Pemilik surai kecokelatan itu pun mengangkat kepala dan menghadap Mita. "Gue nggak apa-apa, kok," ucapnya dengan terisak.

Mita mendengkus. "Iya, lo emang cewek kuat, jadi nggak mungkin nangis. Ayo gue antar ke toilet dulu."

Nada diam saja saat Mita menarik tangannya yang dingin keluar kelas. Bahkan menjawab pertanyaan kenapa dan ada apa dari beberapa teman sekelasnya saja juga dilakukan Mita.

"Lo nangis kenapa? Kalau ada yang jahat sama lo, bilang sama gue. Gue nggak suka kalau ada yang berani ganggu teman sekelas gue, apalagi itu lo, bidadari gue." Kecuali satu ini, Angga menghadang langkah Mita untuk mendapat jawaban pasti.

"Nada lagi ada masalah di rumah.

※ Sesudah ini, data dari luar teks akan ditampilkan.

(* ===== verification/ModelCheckEnd.v ===== *)
(** * The model checker: the search ends

    When the reachable states are finitely many, a measure bounds the steps
    of shards that are not blocked; and when all shards are blocked, they have
    returned.  A search with one shard therefore always ends, with the right
    answer. *)

From S2P Require Export ModelCheck.
Open Scope Z_scope.

(** ** The runs a branch stands for *)

(** The code of [step] after the picks of the ring [d]. *)
Fixpoint resume {M} (t : Step M) (d : RadixQueue) : Step M :=
  match t with
  | Return _ => t
  | PickInt a b k =>
      if a =? b then resume (k a) d else
      match empty d with
      | Done false => match pop d (b - a + 1) with Done (v, d') => resume (k (a + v)) d' | Panic => t end
      | _ => t
      end
  end.

Lemma resume_spec {M} (t t' : Step M) (d : RadixQueue) (p : list item) :
  valid_step t -> represents d p -> follow t p = Some t' -> resume t d = t'.
Proof.
  revert d p. induction t as [m|a b k IH]; intros d p Hv R Hf.
  - simpl in Hf. destruct p; [|done]. by injection Hf as <-.
  - destruct (follow_valid _ _ _ Hv Hf) as (_ & V & I). simpl in Hv, Hf |- *. destruct Hv as (Hab & _ & _ & Hk).
    destruct (a =? b) eqn:E; bool_cases; [by apply (IH a d p); [apply Hk; lia|..]|].
    rewrite (represents_empty d p R I). destruct p as [|[r v] p]; simpl; [by injection Hf|].
    destruct ((r =? b - a + 1) && (0 <=? v) && (v <? r)) eqn:C; [|done]. bool_cases. subst r.
    apply Forall_inv in V. destruct (pop_spec d p _ v R V) as (d' & -> & R').
    apply (IH (a + v) d' p); [apply Hk; lia|done|done].
Qed.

Biarin dia tenang dulu, deh. Nanti aja kalau mau hibur dia." Mita mendorong tubuh Angga agar menyingkir dari jalan.

Ia mengerti betul bagaimana perasaan Nada saat ini. Tiga tahun memendam perasaan suka kepada orang lain bukan hal yang mudah. Mita sudah beberapa kali memberi saran untuk menyukai cowok lain, tetapi Nada hanya ingin nama Rama yang mengisi kekosongan hatinya.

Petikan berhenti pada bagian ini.